On each trial, the stimulus onset time was either 500ms or 700ms (see Figure 3.2) and each timing occurred with equal probability. The maximum reaction time (maxRT) was set to 1800ms and the direction cues stayed on the screen until maxRT was reached. At 1800ms the food stimuli were masked by grey rectangles which stayed on the screen for 500ms, as a controlled inter-trial interval (ITI). The stimuli did not disappear from the screen until maxRT was reached in order to match visual exposure time to foods for all participants. On signal trials, the black border around the target stimulus also remained on the screen until the end of the trial with the aim to reduce attentional demands associated with the quick detection of a signal while a continuous motor response was being executed.

Training practice

Training practice differed between groups: the control group received only 12 practice trials (no-signal), whereas the experimental groups completed 24 trials to account for 12 signal and 12 no-signal trials.

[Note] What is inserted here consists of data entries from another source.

Lemma fetchDone_sorted_inv (key : string) (r : Response) (now : Z) (s : App) :
  sorted_inv s → sorted_inv (fetchDone key r now s).
Proof.
  intros Hi.
  destruct r as [| msg | | [[| p rs] |]].
  - apply (sorted_inv_emit (ERenderEmpty FetchFailed) s); [| | | done];
      [unfold fetchDone, setBusy; simpl; by destruct (findBtn s) ..
      | intros d [=]].
  - apply (sorted_inv_emit (ERenderEmpty (FailedWith msg)) s); [| | | done];
      [unfold fetchDone, setBusy; simpl; by destruct (findBtn s) ..
      | intros d [=]].
  - apply (sorted_inv_emit (ERenderEmpty FetchFailed) s); [| | | done];
      [unfold fetchDone, setBusy; simpl; by destruct (findBtn s) ..
      | intros d [=]].
  - apply (sorted_inv_emit (ERenderEmpty NoPlaces) s); [| | | done];
      [unfold fetchDone, setBusy; simpl; by destruct (findBtn s) ..
      | intros d [=]].
  - destruct (fetchDone_results key p rs now s) as [Hst Hlog].
    destruct Hi as [Hs Hd]. split.
    + intros k e d. rewrite Hst. unfold setCachedResults. simpl.
      rewrite lookup_insert. case_decide.
      * intros [= <-] [= <-]. apply (sortWith_sorted (p :: rs)).
      * apply Hs.
    + intros d. rewrite Hlog, elem_of_cons.
      intros [[= ->] | Hin]; [| by apply Hd].
      apply (sortWith_sorted (p :: rs)).
  - apply (sorted_inv_emit (ERenderEmpty NoPlaces) s); [| | | done];
      [unfold fetchDone, setBusy; simpl; by destruct (findBtn s) ..
      | intros d [=]].
Qed.

Lemma step_sorted_inv (e : Event) (s s' : App) :
  sorted_inv s → step e s = Some s' → sorted_inv s'.
Proof.
  intros Hi Hstep.
  destruct e; simpl in Hstep; repeat case_match; simplify_eq.
  - by apply getLocation_sorted_inv.
  - unfold onTypeChange. apply getLocation_sorted_inv.
    apply (sorted_inv_emit (EView FindView) s); [done | done | | done].
    intros d [=].
  - unfold geoSuccess. apply useLocation_sorted_inv.
    by apply (sorted_inv_same s).
  - unfold geoError.
    apply (sorted_inv_emit (ERenderEmpty GeoUnavailable) s); [| | | done];
      [unfold setBusy; simpl; by case_match ..| intros d [=]].
  - apply fetchDone_sorted_inv. by apply (sorted_inv_same s).
  - by apply (sorted_inv_same s).
  - unfold savePlace. case_match.
    + apply (sorted_inv_emit (EAlertAlready place (currentType s)) s);
        [reflexivity | reflexivity | | done]. intros d [=].
    + apply (sorted_inv_emit (EAlertSaved place (currentType s)) s);
        [reflexivity | reflexivity | | done]. intros d [=].
  - apply (sorted_inv_same s); [reflexivity | reflexivity | done].
  - apply (sorted_inv_emit (EShowSaved (currentSaved s))
             (emit (EView SavedView) s));
      [reflexivity | reflexivity | intros d [=] |].
    apply (sorted_inv_emit (EView SavedView) s);
      [reflexivity | reflexivity | | done].
    intros d [=].
Qed.

Lemma results_stay_sorted (evs : list Event) (s s' : App) :
  sorted_inv s → run evs s = Some s' → sorted_inv s'.
Proof.
  revert s. induction evs as [| e evs IH]; intros s Hi Hrun; simpl in Hrun.
  - by simplify_eq.
  - destruct (step e s) as [s1 |] eqn:E; [| done].
    eapply IH; [| exact Hrun]. by eapply step_sorted_inv.
Qed.

(** C5.  A successful search with a non-empty result list stores, under
    its key, and displays the list sorted by rating, highest first, a
    missing rating counting as 0: the stored list is a rearrangement of
    the results, in descending order, places of equal rating in the order
    they arrived.  Results rated 4.5, none and 3.0 are stored as 4.5, 3.0,
    none.  On a page whose stored lists are in order, every list stored
    or displayed later, from the network or from the cache, is in order
    too. *)
Theorem results_sorted_by_rating :
  (∀ (key : string) (p : Place) (rs : list Place) (now : Z) (s : App),
     let sorted := sortWith byRating (p :: rs) in
     let s' := fetchDone key (OkBody (Some (p :: rs))) now s in
     nearby (storage s') !! key = Some (mkRes (Some now) (Some sorted))
     ∧ log s' = EDisplay sorted :: log s
     ∧ StronglySorted rated_before sorted
     ∧ sorted ≡ₚ p :: rs
     ∧ ∀ v, List.filter (sameRating v) sorted
            = List.filter (sameRating v) (p :: rs))
  ∧ (∀ a b c : Place,
       rating a = Some (9 # 2)%Q → rating b = None → rating c = Some 3%Q →
       sortWith byRating [a; b; c] = [a; c; b])
  ∧ (∀ (evs : list Event) (st : Storage) (type : string) (btn geo : bool)
       (s' : App),
       stored_sorted st →
       run evs (initial st type btn geo) = Some s' →
       stored_sorted (storage s') ∧ shown_sorted (log s')).
Proof.
  split; [| split];
    [| | intros evs st type btn geo s' Hst Hrun;
         apply (results_stay_sorted evs (initial st type btn geo) s');
         [split; [exact Hst | intros d Hd; by apply elem_of_nil in Hd]
         | exact Hrun]].
  - intros key p rs now s sorted s'.
    destruct (fetchDone_results key p rs now s) as [Hst Hlog].
    fold sorted in Hst, Hlog. fold s' in Hst, Hlog.
    split; [| split; [| split; [| split]]].
    + rewrite Hst. unfold setCachedResults. simpl. apply lookup_insert_eq.
    + exact Hlog.
    + apply sortWith_sorted.
    + apply sortWith_perm.
    + intros v. apply sortWith_stable.
  - intros a b c Ha Hb Hc.
    assert (ratingOr0 a = (9 # 2)%Q) as Ea by (unfold ratingOr0; by rewrite Ha).
    assert (ratingOr0 b = 0%Q) as Eb by (unfold ratingOr0; by rewrite Hb).
    assert (ratingOr0 c = 3%Q) as Ec by (unfold ratingOr0; by rewrite Hc).
    change (sortWith byRating [a; b; c])
      with (sort_insert byRating a (sort_insert byRating b [c])).
    rewrite (sort_insert_cons b c []), Eb, Ec.
    change (Qle_bool (3 - 0) 0) with false. cbv iota.
    change (sort_insert byRating b []) with [b].
    rewrite (sort_insert_cons a c [b]), Ea, Ec. reflexivity.
Qed.

Lemma results_sorted_by_rating_witness :
  sortWith byRating [place_a; place_b; place_c] = [place_a; place_c; place_b]
  ∧ ∃ s', run one_search page = Some s'
          ∧ stored_sorted (storage s') ∧ shown_sorted (log s').
Proof.
  split.
  - apply (proj1 (proj2 results_sorted_by_rating) place_a place_b place_c);
      reflexivity.
  - destruct (run one_search page) as [s' |] eqn:Hrun;
      [| vm_compute in Hrun; discriminate].
    exists s'. split; [reflexivity |].
    apply (proj2 (proj2 results_sorted_by_rating)
             one_search emptyStorage "cafe" true true s'); [| exact Hrun].
    intros k e d Hk. vm_compute in Hk. discriminate.
Defined.

(** ** What a successful read writes *)

Lemma geoSuccess_location (now0 now : Z) (la lo : Q) (s : App) :
  cachedLocation (storage (geoSuccess now0 la lo now s))
  = Some (mkLoc la lo (Some now0)).
Proof. unfold geoSuccess. rewrite useLocation_storage. reflexivity. Qed.

Lemma fetchDone_empty (key : string) (now : Z) (s : App) :
  storage (fetchDone key (OkBody (Some [])) now s) = storage s
  ∧ log (fetchDone key (OkBody (Some [])) now s) = ERenderEmpty NoPlaces :: log s.
Proof.
  unfold fetchDone, setBusy. simpl. destruct (findBtn s); split; reflexivity.
Qed.

(** C7, as amended.  A successful search whose result list is not empty
    overwrites the entry of its key, with the time of the write and the
    sorted list.  A successful search whose result list is empty shows
    the "no places" message and writes nothing.  Every successful
    geolocation read overwrites the location entry. *)
Theorem successful_reads_overwrite :
  (∀ (key : string) (p : Place) (rs : list Place) (now : Z) (s : App),
     nearby (storage (fetchDone key (OkBody (Some (p :: rs))) now s)) !! key
     = Some (mkRes (Some now) (Some (sortWith byRating (p :: rs)))))
  ∧ (∀ (key : string) (now : Z) (s : App),
       storage (fetchDone key (OkBody (Some [])) now s) = storage s
       ∧ log (fetchDone key (OkBody (Some [])) now s)
         = ERenderEmpty NoPlaces :: log s)
  ∧ (∀ (now0 now : Z) (la lo : Q) (s : App),
       cachedLocation (storage (geoSuccess now0 la lo now s))
       = Some (mkLoc la lo (Some now0))).
Proof.
  split; [| split].
  - intros key p rs now s.
    destruct (fetchDone_results key p rs now s) as [-> _].
    unfold setCachedResults. simpl. apply lookup_insert_eq.
  - apply fetchDone_empty.
  - apply geoSuccess_location.
Qed.

(** C7 as stated fails.  The search below succeeds with an empty list;
    afterwards there is still no entry under its key. *)
Lemma empty_search_not_cached :
  ∃ s1 s2,
    run [Click 1000000; GeoOk 1000000 here_lat here_lng 1001000] page = Some s1
    ∧ pendingFetch s1 = [cacheKey here_lat here_lng "cafe"]
    ∧ step (FetchDone (cacheKey here_lat here_lng "cafe")
                      (OkBody (Some [])) 1001300) s1 = Some s2
    ∧ log s2 = ERenderEmpty NoPlaces :: log s1
    ∧ nearby (storage s2) !! cacheKey here_lat here_lng "cafe" = None.
Proof.
  eexists _, _.
  split; [vm_compute; reflexivity |].
  split; [reflexivity |].
  split; [vm_compute; reflexivity |].
  split; [reflexivity |].
  vm_compute. reflexivity.
Qed.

To avoid disclosing the aims of training during practice, there were both healthy and unhealthy images for all trials (50:50). Feedback was given after every trial on the accuracy of the responses, detected slowing and/or stopping of the mouse as well as slow initiation times (<= 750ms). When the initiation time threshold was exceeded participants were presented with the instructions “It is important to start moving your mouse sooner, even if you are not entirely sure of your answer!” (cf. Gillebaart, Schneider, & De Ridder, 2016). The practice blocks were repeated (maximum of three blocks) if and when the proportion of correct go responses was less than 75%. For the experimental groups, in addition to the benchmark for go responses, the practice blocks were repeated if the proportion of correct signal

responses was less than 50%. Participants were not allowed to proceed with the study if they did not meet these performance criteria for successful training practice after three practice blocks.